Many families whose loved one experienced a severe brain injury can tell you of the frightening, life-shattering, and all-too-often quick pronouncement of brain death. Yet, often patients not only survive severe brain injuries, but reach significant milestones on their roads to recovery, defying even the grimmest of prognoses.

Meet 33-year-old Ryan.

In May 2020, Ryan suffered an anoxic brain injury. His parents immediately rushed him to a hospital in Pasadena, Texas. Three months later, the hospital’s Chief Medical Officer (CMO) informed Ryan’s mother that her son was “definitively brain dead.”

In the state of Texas, a person cannot be declared legally dead until there is “irreversible cessation of all spontaneous brain function.” 

So naturally, Texas Right to Life’s patient advocates were shocked and alarmed to hear that the same CMO openly admitted to Ryan’s brain stem retaining some spontaneous brain function.

Our patient advocates immediately brought this grave error to the hospital’s attention. The medical field is often very quick to misdiagnose a brain injury as brain death. Yet, by their own admission, brain injury and brain death are two distinctly different matters, each having two entirely different ramifications. One may be treated; the other is considered legal death.

When confronted with their mistake, the hospital rescinded its brain death diagnosis.
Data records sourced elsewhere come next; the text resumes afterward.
Lemma in_grid_cases rows x y : in_grid rows x y ∨ ¬ in_grid rows x y.
Proof.
  unfold in_grid, in_shape, valid_index.
  destruct (decide (- Z.of_nat (length (map length rows)) ≤ x
                    < Z.of_nat (length (map length rows)))) as [Hx | Hx];
    [| right; by intros [? _]].
  destruct (map length rows
              !! Z.to_nat (x `mod` Z.of_nat (length (map length rows))))
    as [n|] eqn:Hn; [| right; by intros (_ & ? & ? & _)].
  destruct (decide (- Z.of_nat n ≤ y < Z.of_nat n)) as [Hy | Hy].
  - left. split; [done |]. by exists n.
  - right. intros (_ & n' & [= <-] & Hy'). done.
Qed.

Lemma grid_setitem_effect grid x y c w o w' rows :
  grid_setitem grid x y c w = (o, w') →
  heap w !! grid = Some (ObjGrid rows) →
  (o = Raises IndexError ∧ w' = w ∧ ¬ in_grid rows x y)
  ∨ (o = Returns () ∧ in_grid rows x y
     ∧ ∃ rows',
         w' = set_heap (<[grid := ObjGrid rows']> (heap w)) w
         ∧ map length rows' = map length rows).
Proof.
  intros Hset Hg.
  destruct (grid_setitem_spec grid x y c w rows Hg) as [Hin Hout].
  destruct (in_grid_cases rows x y) as [Hyes | Hno].
  - destruct (Hin Hyes) as (row & Hrow & Hrun).
    rewrite Hrun in Hset. injection Hset as <- <-.
    right. split_and!; [done | done |]. eexists. split; [reflexivity |].
    apply (map_length_insert_row rows _ row); [done |].
    by rewrite length_insert.
  - rewrite (Hout Hno) in Hset. injection Hset as <- <-. by left.
Qed.

Lemma in_grid_shape rows rows' x y :
  map length rows' = map length rows → in_grid rows' x y ↔ in_grid rows x y.
Proof. unfold in_grid. by intros ->. Qed.

(** The overlay keeps the lengths of the grid and of its rows, and
    touches nothing but the grid, however it ends. *)
Lemma apply_solution_effect grid sol :
  ∀ w o w' rows,
    apply_solution grid sol w = (o, w') →
    heap w !! grid = Some (ObjGrid rows) →
    ∃ rows',
      heap w' !! grid = Some (ObjGrid rows')
      ∧ map length rows' = map length rows
      ∧ writes_only grid w w'
      ∧ calls w' = calls w ∧ figure w' = figure w ∧ stdout w' = stdout w.
Proof.
  induction sol as [|[[x y] t] sol IH]; intros w o w' rows; simpl.
  - intros [= _ <-] Hg. exists rows.
    split_and!; try done; apply writes_only_refl.
  - unfold bind at 1.
    destruct (grid_setitem grid x y _ w) as [o1 w1] eqn:Hset.
    intros Hrest Hg.
    destruct (grid_setitem_effect _ _ _ _ _ _ _ _ Hset Hg)
      as [(-> & -> & _) | (-> & _ & rows1 & -> & Hshape)].
    + injection Hrest as _ <-. exists rows.
      split_and!; try done; apply writes_only_refl.
    + destruct (IH _ _ _ rows1 Hrest) as (rows' & Hg' & Hshape' & Hw & Hc
                                           & Hf & Hs).
      { simpl. apply lookup_insert_eq. }
      exists rows'. split_and!; try done; [congruence |].
      eapply writes_only_trans; [apply writes_only_insert | done].
Qed.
Within two months, Ryan had improved enough to be discharged from the hospital to return to his parents’ home with the required medical equipment, including the ventilator that was assisting his breathing. 

Through every difficulty and setback, Ryan’s parents have faithfully fought for Ryan as his caretakers and healthcare surrogates.

In July 2022, a specialty hospital succeeded in weaning Ryan off the ventilator that had served as his life-sustaining treatment. Now, Ryan only needs supplemental oxygen to support his breathing. 

If Ryan’s life had been left in the hands of the hospital two years ago, he would not be alive and improving today. If the physician who diagnosed him with brain death had prevailed, Rebekah and Randy would not have witnessed their son take his first breath on his own two years later.

Under Texas law, if a suffering patient does not have an ideal quality of life (an inherently subjective determination made by a physician), he or she has no right to live. Ryan survived a severe brain injury, a premature brain death diagnosis, and a hospital that was unwilling to uphold his right to continue living. Ryan fought, and when given the chance, he lived.

Yet, the truth is that Ryan should not have to be weaned off of his ventilator to be recognized as a valued human person worthy of life. Ryan’s inherent human value has never hinged on a particular benchmark of improvement. No physical or neurological recovery, no medical progress or regression, would make him any more or less a person created in the image of God.

Texas Right to Life is thankful that the Lord allows us to serve families like Randy, Rebekah and Ryan.

We are grateful that the Lord moves supporters just like you to sacrificially contribute to our patient advocacy fund so that we are able to quickly intervene for patients like Ryan. 

Attacks against human Life come in all forms and from all directions, but you are making a difference to defend the most vulnerable.